We rise this morning to find the sun shining lovely. I get up and go down to the ships galley or cook house and gets a cup of tea and some scones which I enjoyed very much as the rest of the food was not worth eating. There is a big swell on this morning and its a job to stand upright. We passed the day as usual sitting about playing cards. The chaps seem to be getting over their seasickness now, in the afternoon the gun at the stern goes off twice. A good many faces turn pale and some says it’s a submarine, however it turns out they were probably firing. The day finishes upon tonight.

April 2nd.

This is our first Sunday on board and it is spent very quiet and we are still out of sight of land. We ‘ad a nice service in the morning, it is very hot again today one can do very little than be down on the deck. We pass several boats during the day.

April 3rd.

We woke early this morning. Land is in sight, it is the Straits of Gibraltar. Spain is on one side and Africa on the other. At 7.30 we reach the rock of Gibraltar and indeed it is a beautiful picture with high towering rocks and guns dotted everywhere. We only stopped here about an hour and now we are steaming away into the Mediterranean Sea. We do a little physical drill for half an hour. We pass lovely rocks on both sides and the buildings are white and they show up beautiful in the evening we see a search light along the coast.

April 4th.

We are still in view of land we are keeping near the African coast, this makes it much better to see land. All the while it is a beautiful day and we passed a town on the African coast. I think the name of it is Algeria and it showed up beautiful with the sun shinning on the white buildings.

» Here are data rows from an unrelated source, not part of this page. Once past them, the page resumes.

Lemma corrected_view_idemp f : corrected_view (corrected_view f) = corrected_view f.
Proof.
  apply corrected_view_id, not_true_iff_false. rewrite Severity_check.was_corrected_iff.
  intros Hne. apply Hne. apply severity_rank_inj.
  rewrite Severity_check.final_rank, corrected_view_rank. apply Severity_check.corrected_rank_idemp.
Qed.

Lemma correct_pass_upd refs h :
  (forall r, r ∈ refs -> is_Some (h !! r)) ->
  (correct_pass refs h).1 = upd_all (fun _ => corrected_view) refs h.
Proof.
  revert h. induction refs as [|r refs IH]; intros h Hall; [done|]. cbn [correct_pass].
  destruct (Severity_check.was_corrected _) eqn:Hc.
  - set (h' := <[r := _]> h). change (upd_all _ (r :: refs) h) with (upd_all (fun _ => corrected_view) refs h').
    rewrite <- IH; [by destruct (correct_pass refs h')|].
    intros x Hx. unfold h'. rewrite lookup_insert. case_decide; [done|]. apply Hall. set_solver.
  - rewrite IH by set_solver. unfold upd_all at 2. cbn [fold_left].
    assert (<[r := corrected_view (deref h r)]> h = h) as ->; [|done].
    rewrite corrected_view_id by done. apply insert_id. unfold deref.
    destruct (Hall r ltac:(set_solver)) as [f ->]. done.
Qed.

(** *** Grouping *)

Lemma group_by_source_spec h refs k :
  assoc k (group_by_source h refs) =
  (let g := List.filter (fun r => String.eqb (source_of (deref h r)) k) refs in
   if bool_decide (g = []) then None else Some g).
Proof.
  unfold group_by_source.
  assert (forall gs, assoc k (fold_left (fun gs r => let k := source_of (deref h r) in
      assoc_set k (default [] (assoc k gs) ++ [r]) gs) refs gs) =
    let g := default [] (assoc k gs) ++ List.filter (fun r => String.eqb (source_of (deref h r)) k) refs in
    if bool_decide (g = []) then assoc k gs else Some g) as Hgen.
  { induction refs as [|r refs IH]; intros gs; cbn.
    - destruct (assoc k gs) as [[|x g]|]; reflexivity || (cbn; by rewrite ?app_nil_r).
    - rewrite IH. destruct (String.eqb_spec (source_of (deref h r)) k) as [<-|Hne].
      + rewrite assoc_set_eq. cbn. rewrite <- app_assoc. cbn.
        rewrite !bool_decide_false; [done|by destruct (default _ _)..].
      + by rewrite assoc_set_ne. }
  by rewrite Hgen.
Qed.
(* ===== verification/Report.v ===== *)
(** * Report generation (audit_agent/report.py)

    The findings are the payloads stored in memory: the fields of [Finding], any of
    which may be missing, and the optional notes.  A missing key is [None]. *)

From S2P Require Import Prelude PyStr Finding Stage1.

Record FindingPayload := mkPayload {
  p_finding_id : option string;
  p_severity : option string;
  p_location : option string;
  p_function_name : option string;
  p_status : option string;
  p_bastet_tag : option string;
  p_engine : option string;
  p_notes : option string;
  p_notes_flags : list string;
  p_mitigations_present : list string;
  p_combined_with : list string;
}.

Definition SEVERITY_ORDER : list string := ["critical"; "high"; "medium"; "low"; "informational"].
Definition UNVERIFIED_STATUSES : list string := ["unverified"; "mock_review"].
Definition HIDDEN_STATUSES : list string := ["false_positive"].

(** [SEVERITY_ORDER.index(severity)], [len(SEVERITY_ORDER)] on a ValueError *)
Fixpoint index_of (x : string) (l : list string) : nat :=
  match l with [] => 0 | y :: l' => if String.eqb x y then 0 else S (index_of x l') end.
Definition rank (severity : string) : nat := index_of severity SEVERITY_ORDER.

Definition opt_line (o : option string) (label : string) : list string :=
  match o with Some v => if truthy v then [label +:+ v] else [] | None => [] end.
Definition list_line (l : list string) (label : string) : list string :=
  match l with [] => [] | _ => [label +:+ join ", " l] end.

Definition render_finding (f : FindingPayload) : list string :=
  let fid := default "?" (p_finding_id f) in
  let severity := default "?" (p_severity f) in
  let location := default "?" (p_location f) in
  let func := default "?" (p_function_name f) in
  let notes := strip (default "" (p_notes f)) in
  ["### [" +:+ upper severity +:+ "] " +:+ fid +:+ " — `" +:+ func +:+ "`"; "";
   "- **Location**: " +:+ location]
  ++ opt_line (p_engine f) "- **Engine**: "
  ++ opt_line (p_bastet_tag f) "- **Category**: "
  ++ list_line (p_mitigations_present f) "- **Mitigations present**: "
  ++ list_line (p_combined_with f) "- **Combined with**: "
  ++ list_line (p_notes_flags f) "- **Sanitizer flags**: "
  ++ (if truthy notes then [""; notes] else [])
  ++ [""].

Definition status_of (f : FindingPayload) : string := default "open" (p_status f).
Definition severity_of (f : FindingPayload) : string := default "" (p_severity f).
Definition is_hidden (f : FindingPayload) : bool := bool_decide (status_of f ∈ HIDDEN_STATUSES).
Definition is_unverified (f : FindingPayload) : bool := bool_decide (status_of f ∈ UNVERIFIED_STATUSES).

(** The sort key [(_rank(severity), finding_id)] *)
Definition payload_leb (f g : FindingPayload) : bool :=
  if (rank (severity_of f) =? rank (severity_of g))%nat
  then str_leb (default "" (p_finding_id f)) (default "" (p_finding_id g))
  else (rank (severity_of f) <? rank (severity_of g))%nat.

Definition visible (findings : list FindingPayload) : list FindingPayload :=
  List.filter (fun f => negb (is_hidden f)) findings.
Definition main_findings (findings : list FindingPayload) : list FindingPayload :=
  py_sort payload_leb (List.filter (fun f => negb (is_unverified f)) (visible findings)).
Definition unverified_findings (findings : list FindingPayload) : list FindingPayload :=
  py_sort payload_leb (List.filter is_unverified (visible findings)).

(** [counts]: initialised to zero for each severity, bumped per main finding *)
Definition bump (counts : list (string * nat)) (f : FindingPayload) : list (string * nat) :=
  match assoc (severity_of f) counts with
  | Some n => assoc_set (severity_of f) (S n) counts
  | None => counts
  end.
Definition severity_counts (main : list FindingPayload) : list (string * nat) :=
  fold_left bump main (map (fun s => (s, 0)) SEVERITY_ORDER).

(** [datetime.isoformat(timespec="seconds")] of an aware UTC timestamp *)
Record utc_time := mkUtc { year : nat; month : nat; day : nat; hour : nat; minute : nat; second : nat }.
Definition isoformat (t : utc_time) : string :=
  pad_to 4 (year t) +:+ "-" +:+ pad_to 2 (month t) +:+ "-" +:+ pad_to 2 (day t) +:+ "T" +:+
  pad_to 2 (hour t) +:+ ":" +:+ pad_to 2 (minute t) +:+ ":" +:+ pad_to 2 (second t) +:+ "+00:00".

Definition coverage_section (stage1 : option Stage1Report) : list string :=
  match stage1 with
  | Some r =>
      let analyzed := priority_targets r in
      let skipped := skipped_targets r in
      ["**Analyzed (" +:+ pretty (length analyzed) +:+ ")**: prioritized red-flag targets"]
      ++ map (fun t => "- " +:+ t) analyzed ++ [""]
      ++ ["**Not analyzed (" +:+ pretty (length skipped) +:+ ")**: no red-flag signal"]
      ++ map (fun t => "- " +:+ t) skipped ++ [""]
  | None => ["_Coverage data unavailable._"; ""]
  end.

Definition report_lines (project_id : string) (findings : list FindingPayload)
    (stage1 : option Stage1Report) (generated_at : utc_time) (combinations : list string) : list string :=
  let main := main_findings findings in
  let unverified := unverified_findings findings in
  let counts := severity_counts main in
  ["# Security Audit — " +:+ project_id; "";
   "_Generated " +:+ isoformat generated_at +:+ "_"; "";
   "## Summary"; ""]
  ++ ["| Severity | Count |"; "|---|---|"]
  ++ map (fun sev => "| " +:+ capitalize sev +:+ " | " +:+ pretty (default 0 (assoc sev counts)) +:+ " |")
       SEVERITY_ORDER
  ++ [""]
  ++ ["## Findings"; ""]
  ++ match main with [] => ["_No confirmed findings._"; ""] | _ => List.concat (map render_finding main) end
  ++ match unverified with
     | [] => []
     | _ => ["## Unverified Findings"; "";
             "_Reported by analysis but not yet verified; treat as leads._"; ""]
            ++ List.concat (map render_finding unverified)
     end
  ++ match combinations with
     | [] => []
     | _ => ["## Combination Chains"; ""] ++ map (fun c => "- " +:+ c) combinations ++ [""]
     end
  ++ ["## Coverage"; ""]
  ++ coverage_section stage1.

(** [generate_report], with [generated_at or datetime.now(timezone.utc)] *)
Definition generate_report (now : utc_time) (project_id : string) (findings : list FindingPayload)
    (stage1 : option Stage1Report) (generated_at : option utc_time)
    (combinations : option (list string)) : string :=
  unlines (report_lines project_id findings stage1 (default now generated_at) (default [] combinations)).

(** ** Properties *)

Lemma payload_leb_total f g : payload_leb f g = true \/ payload_leb g f = true.
Proof.
  unfold payload_leb. rewrite (Nat.eqb_sym (rank (severity_of g))).
  destruct (Nat.eqb_spec (rank (severity_of f)) (rank (severity_of g))); [apply str_leb_total|].
  rewrite !Nat.ltb_lt. lia.
Qed.

Lemma payload_leb_trans f g h :
  payload_leb f g = true -> payload_leb g h = true -> payload_leb f h = true.
Proof.
  unfold payload_leb.
  destruct (Nat.eqb_spec (rank (severity_of f)) (rank (severity_of g))) as [E1|E1],
    (Nat.eqb_spec (rank (severity_of g)) (rank (severity_of h))) as [E2|E2],
    (Nat.eqb_spec (rank (severity_of f)) (rank (severity_of h))) as [E3|E3];
    rewrite ?Nat.ltb_lt; try lia. apply str_leb_trans.
Qed.

Lemma filter_negb_perm {A} (p : A -> bool) l :
  List.filter (fun x => negb (p x)) l ++ List.filter p l ≡ₚ l.
Proof.
  induction l as [|x l IH]; [done|]. cbn. destruct (p x); cbn.
  - rewrite <- Permutation_middle. by f_equiv.
  - by f_equiv.
Qed.

Definition count_severity (s : string) (l : list FindingPayload) : nat :=
  length (List.filter (fun f => String.eqb (severity_of f) s) l).

Lemma bump_fold l counts s :
  assoc s (fold_left bump l counts) = (fun n => n + count_severity s l) <$> assoc s counts.
Proof.
  revert counts. induction l as [|f l IH]; intros counts; cbn [fold_left].
  - destruct (assoc s counts); cbn; [f_equal; lia|done].
  - rewrite IH. unfold bump, count_severity. cbn [List.filter].
    destruct (String.eqb_spec (severity_of f) s) as [->|Hne].
    + destruct (assoc s counts) as [n|] eqn:E; [rewrite assoc_set_eq; cbn; f_equal; lia|by rewrite E].
    + destruct (assoc (severity_of f) counts) eqn:E; [by rewrite assoc_set_ne|done].
Qed.

Lemma severity_counts_spec l s :
  s ∈ SEVERITY_ORDER -> assoc s (severity_counts l) = Some (count_severity s l).
Proof.
  intros Hs. unfold severity_counts. rewrite bump_fold.
  repeat (apply elem_of_cons in Hs as [->|Hs]; [done|]). by apply not_elem_of_nil in Hs.
Qed.

(** The report loses and invents nothing: the two sections are a permutation of
    the findings that are not false positives, each in severity-first order with
    ties by id; unverified ones are apart; and each row of the summary table is the
    number of confirmed-section findings of that severity. *)
Theorem report_partition (findings : list FindingPayload) :
  main_findings findings ++ unverified_findings findings ≡ₚ visible findings /\
  (forall f, f ∈ visible findings <-> f ∈ findings /\ status_of f <> "false_positive") /\
  StronglySorted (fun f g => payload_leb f g = true) (main_findings findings) /\
  StronglySorted (fun f g => payload_leb f g = true) (unverified_findings findings) /\
  (forall f, f ∈ unverified_findings findings <->
     f ∈ findings /\ (status_of f = "unverified" \/ status_of f = "mock_review")) /\
  (forall s, s ∈ SEVERITY_ORDER ->
     assoc s (severity_counts (main_findings findings)) = Some (count_severity s (main_findings findings))).
Proof.
  assert (forall f, f ∈ visible findings <-> f ∈ findings /\ status_of f <> "false_positive") as Hv.
  { intros f. unfold visible, is_hidden. rewrite list_elem_of_In, filter_In, <- list_elem_of_In, negb_true_iff,
      bool_decide_eq_false. set_solver. }
  split_and!.
  - unfold main_findings, unverified_findings. rewrite !py_sort_perm. apply filter_negb_perm.
  - exact Hv.
  - apply py_sort_sorted; [apply payload_leb_total|apply payload_leb_trans].
  - apply py_sort_sorted; [apply payload_leb_total|apply payload_leb_trans].
  - intros f. unfold unverified_findings. rewrite elem_of_py_sort, list_elem_of_In, filter_In,
      <- list_elem_of_In, Hv. unfold is_unverified, UNVERIFIED_STATUSES. rewrite bool_decide_eq_true.
    rewrite !elem_of_cons, elem_of_nil. split; [naive_solver|].
    intros [Hf [Hs|Hs]]; rewrite Hs; naive_solver.
  - intros s. apply severity_counts_spec.
Qed.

We have add some fun this afternoon boxing and tug of war. It is nice and calm today.

April 5th.

It is drizzling of rain, we are still in sight of land, we are passing a very dangerous spot

April 6th.

Today it is very rough, nearly everyone is seasick. The boat cannot make much headway today. The waves dash over the decks now and again. We cannot stand up right without catching hold of something. We see Malta in sight, it is too late and dark to put in dock and is too rough to anchor so she ‘as to cruise around until morning, we are disappointed as we thought we were going to have a good nights sleep.

In Malta

April 7th.

Malta Grand Harbour

We are making for the dock and it is getting much calmer. As we go inland we get in the dock and there is a big hospital boat in there. Everything is very interesting. Any amount of small boats is around us and the natives in them will pick up all the scraps of food they see floating about on the water. There are several French warships here and several gunboats, they were a fine sight lined up with their guns pointing out everywhere. It is very late and it is getting hotter everyday. The Maltese boys come around the boat and if you throw a coin into the water they dive in after it. In the evening we ‘ad a meat drink and biscuit to finish up the day.

April 8th.

We are still at Malta and it is a lovely day and there is lovely to see all around. We are close to the French warships, it seems jolly hard to have to stay on the boat as we should like to land and have a look around. The Natives are all around us in their small boats selling cigarettes and silk and other things which you can get very cheap. They are busy unloading meat from the boat. The houses are built very close together and nearly all built of white stone. The Maltese are rather brown in colour and talk very quick. There is a film on in the other end of the boat and but we enjoyed ourselves looking at the pictures of the warship. After the pictures my mate and I goes down to the ships cook and gets some sandwiches and after went to bed.

April 9th.

The Maltese are back today; coal on one of the boats nearing and they are working very hard and singing some tune or other. We ‘ad a service this morning and this is all that reminds you of Sunday.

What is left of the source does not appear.